Joel VanderWerf wrote:
> Igal Koshevoy wrote:
>> 1. PStore standard library: Put your objects into a magical hash, 
>> that's automatically persisted to a file. Probably the quickest and 
>> easiest solution. See 
>> http://www.ruby-doc.org/stdlib/libdoc/pstore/rdoc/classes/PStore.html
>
> PStore writes the whole file at once, not incrementally. Not really 
> what OP is looking for, IMO.
It takes ~2s for my machine to read or write the 50MB PStore file. This 
isn't a big deal if the original poster (OP) doesn't mind keeping the 
program running to process multiple sequences at once.

>> 2. Lightweight SQL database: Maybe store sequences in SQLite as 
>> BLOBs. Probably the best long-term solution, but will require you to 
>> work harder to transform data to and from storage. See 
>> http://sqlite-ruby.rubyforge.org/
>
> Not clear that would be better than files. Maybe so, if the individual 
> strings are short. Would be interesting to get some benchmarks on this 
> question.
Files would probably be faster, but with such a small dataset, we're 
probably talking about less than a second of difference for processing 
the full dataset. I like using SQLite for stuff like this because it 
provides a standard, out-of-the-box solution for working with 
persistence, incremental processing, structured data, queries, and the 
ability to easily add more fields to a record.
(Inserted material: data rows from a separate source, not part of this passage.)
(* ===== verification/Node.v ===== *)
(** * The libp2p node: [internal/libp2p/node.go]

    Keys, multiaddresses, the host and the routing belong to libp2p and are
    parameters.  The key file is part of the state, with the failures of
    reading and writing it. *)
From S2P Require Import Prelude Go Encoding Paths Config Store.

(** ** libp2p *)
Class Keys := {
  PrivKey : Type;
  UnmarshalPrivateKey : string -> Err + PrivKey;
  GenerateEd25519Key : nat -> Err + PrivKey;    (** the n-th key drawn *)
  MarshalPrivateKey : PrivKey -> Err + string }.
Class KeysLaws `{Keys} : Prop := {
  unmarshal_marshal k raw : MarshalPrivateKey k = inr raw -> UnmarshalPrivateKey raw = inr k }.

(** ** The key file *)
(** What the next calls of the file system do. *)
Record FsFaults := mkFsFaults { ff_mkdir : option Err; ff_read : option Err; ff_write : option (Err * nat) }.
Definition no_fs_faults : FsFaults := mkFsFaults None None None.
Record KeyStore := mkKeyStore { ks_files : gmap string string; ks_draws : nat }.

Definition read_key (f : FsFaults) (path : string) (s : KeyStore) : Err + string :=
  match ff_read f, ks_files s !! path with
  | Some e, _ => inl e
  | None, None => inl (Errorf ("open " +:+ path +:+ ": no such file or directory"))
  | None, Some raw => inr raw
  end.
(** A write that fails has truncated the file and written a part. *)
Definition write_key (f : FsFaults) (path raw : string) : SE KeyStore unit := fun s =>
  match ff_write f with
  | Some (e, n) => (mkKeyStore (<[path := of_bytes (take n (to_bytes raw))]> (ks_files s)) (ks_draws s), inl e)
  | None => (mkKeyStore (<[path := raw]> (ks_files s)) (ks_draws s), inr tt)
  end.

Section identity.
Context `{Keys}.
Definition LoadOrCreateIdentity (f : FsFaults) (path : string) : SE KeyStore PrivKey := fun s =>
  match ff_mkdir f with
  | Some e => (s, inl (wrap "create node key dir" e))
  | None =>
    match read_key f path s with
    | inr raw => (s, match UnmarshalPrivateKey raw with inl e => inl (wrap "unmarshal node key" e) | inr k => inr k end)
    | inl _ =>
      let s := mkKeyStore (ks_files s) (S (ks_draws s)) in
      match GenerateEd25519Key (Nat.pred (ks_draws s)) with
      | inl e => (s, inl (wrap "generate node key" e))
      | inr privKey =>
        match MarshalPrivateKey privKey with
        | inl e => (s, inl (wrap "marshal node key" e))
        | inr raw => (_ ← map_err (wrap "persist node key") (write_key f path raw); mret privKey) s
        end
      end
    end
  end.
End identity.

(** ** Bootstrap peers *)
Class Multiaddrs := {
  AddrInfo : Type;
  PeerKey : AddrInfo -> string;                       (** [info.ID] *)
  GetDefaultBootstrapPeerAddrInfos : list AddrInfo;
  NewMultiaddr : string -> Err + string;
  AddrInfoFromP2pAddr : string -> Err + AddrInfo;
  quoted_addr : string -> string }.

Section peers.
Context `{Multiaddrs}.
Fixpoint collect_extra (peers : list AddrInfo) (extra : list string) : Err + list AddrInfo :=
  match extra with
  | [] => inr peers
  | addrStr :: extra =>
    let addrStr := TrimSpace addrStr in
    if addrStr =@ ""%string then collect_extra peers extra
    else match NewMultiaddr addrStr with
         | inl e => inl (wrap ("invalid dht bootstrap multiaddr " +:+ quoted_addr addrStr) e)
         | inr addr =>
           match AddrInfoFromP2pAddr addr with
           | inl e => inl (wrap ("parse dht bootstrap peer " +:+ quoted_addr addrStr) e)
           | inr info => collect_extra (peers ++ [info]) extra
           end
         end
  end.
Definition collectDHTBootstrapPeers (extra : list string) : Err + list AddrInfo :=
  collect_extra GetDefaultBootstrapPeerAddrInfos extra.

(** The peers the host is connected to; [connects] tells which attempts succeed. *)
Definition connect_step (connects : AddrInfo -> bool) (acc : bool * gset string) (info : AddrInfo) : bool * gset string :=
  let '(connected, peers) := acc in
  if bool_decide (PeerKey info ∈ peers) then (true, peers)
  else if connects info then (true, {[PeerKey info]} ∪ peers)
  else (connected, peers).
Definition connectBootstrapPeers (connects : AddrInfo -> bool) (bootstrapPeers : list AddrInfo) (peers : gset string) : bool * gset string :=
  fold_left (connect_step connects) bootstrapPeers (false, peers).
(** Rounds until one reports a connection or the context ends ([None]: the
    fuel ran out); [rounds n] is the network of the n-th round. *)
Fixpoint connectBootstrapPeersLoop (rounds : nat -> AddrInfo -> bool) (cancelled : nat -> bool) (bootstrapPeers : list AddrInfo)
  (fuel n : nat) (peers : gset string) : option (nat * gset string) :=
  match fuel with
  | O => None
  | S fuel =>
    let '(connected, peers) := connectBootstrapPeers (rounds n) bootstrapPeers peers in
    if connected || cancelled n then Some (n, peers)
    else connectBootstrapPeersLoop rounds cancelled bootstrapPeers fuel (S n) peers
  end.

(** [Start]: the peers after it and the loops it leaves running; [dht] is the
    routing with the result of its bootstrap, if there is one. *)
Inductive NodeLoop := BootstrapLoop | AdvertiseLoop.
Definition NodeStart (connects : AddrInfo -> bool) (bootstrapPeers : list AddrInfo) (dht : option (option Err)) (discoveryNS : string)
  (peers : gset string) : gset string * (Err + list NodeLoop) :=
  let '(peers, loops) := match bootstrapPeers with
                         | [] => (peers, [])
                         | _ :: _ => ((connectBootstrapPeers connects bootstrapPeers peers).2, [BootstrapLoop])
                         end in
  match dht with
  | Some (Some e) => (peers, inl (wrap "bootstrap dht" e))
  | Some None => (peers, inr (loops ++ if TrimSpace discoveryNS =@ ""%string then [] else [AdvertiseLoop]))
  | None => (peers, inr loops)
  end.
End peers.

(** ** Discovery *)
Definition refreshEvery : Z := 30 * minute.
(** How long to wait after an advertisement, or after its failure. *)
Definition advertise_wait (r : Err + Z) : Z :=
  match r with
  | inl _ => 30 * ns_per_s
  | inr ttl =>
    let wait := Z.quot ttl 2 in
    let wait := if wait <=? 0 then refreshEvery else wait in
    if refreshEvery <? wait then refreshEvery else wait
  end.

(** The times of the advertisements until the context ends at [ends] ([None]:
    the fuel ran out); the n-th one takes [took n] and has the result
    [answers n].  A context that ends during a wait ends the loop. *)
Fixpoint advertiseDiscoveryLoop (answers : nat -> Err + Z) (took : nat -> Z) (ends : Z) (fuel n : nat) (now : Z) : option (list Z) :=
  match fuel with
  | O => None
  | S fuel =>
    let next := now + took n + advertise_wait (answers n) in
    if ends <=? next then Some [now]
    else times ← advertiseDiscoveryLoop answers took ends fuel (S n) next; Some (now :: times)
  end.

(** ** The handler of the session protocol *)
(** The handler the node remembers and those registered at the host, by protocol. *)
Record Handlers (H : Type) := mkHandlers { sessionHandler : option H; registered : gmap string H }.
Arguments mkHandlers {H} _ _.
Arguments sessionHandler {H} _.
Arguments registered {H} _.
Definition SetSessionHandler {H} (protocolID : string) (handler : H) (hs : Handlers H) : Handlers H :=
  mkHandlers (Some handler) (<[protocolID := handler]> (registered hs)).
(** The first statement of [Start] *)
Definition register_handler {H} (protocolID : string) (hs : Handlers H) : Handlers H :=
  match sessionHandler hs with
  | Some handler => mkHandlers (sessionHandler hs) (<[protocolID := handler]> (registered hs))
  | None => hs
  end.

(** ** Addresses *)
Definition p2p_addr (id addr : string) : string := addr +:+ "/p2p/" +:+ id.
Definition PublicAddrsOf (id : string) (addrs : list string) : list string := p2p_addr id <$> addrs.

(** ** [Close]: both parts are closed, the errors are joined *)
Definition close_errors (closers : list (string * option Err)) : list Err :=
  omap (fun '(what, r) => wrap what <$> r) closers.
Definition NodeClose (dht : option (option Err)) (host : option Err) : list Err :=
  close_errors ((match dht with Some r => [("close dht"%string, r)] | None => [] end) ++ [("close host"%string, host)]).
>> 3. Marshal core class: Dump objects to and from strings, and then 
>> files. Useful if you need something more than PStore, but still want 
>> to persist objects directly. See 
>> http://ruby-doc.org/core/classes/Marshal.html
>
> PStore uses Marshal, so it's odd to say that Marshal is more than PStore.
Working directly with Marshall allows greater flexiblity than using the 
PStore wrapper, for example, if they decided to write a filesystem 
database class. :)

> If you're looking for a way to manage marshalled (or string or 
> yaml...) data in multiple files, using file paths as db keys, look no 
> further than: http://raa.ruby-lang.org/project/fsdb/
Cool project, thanks for writing it. Sounds useful.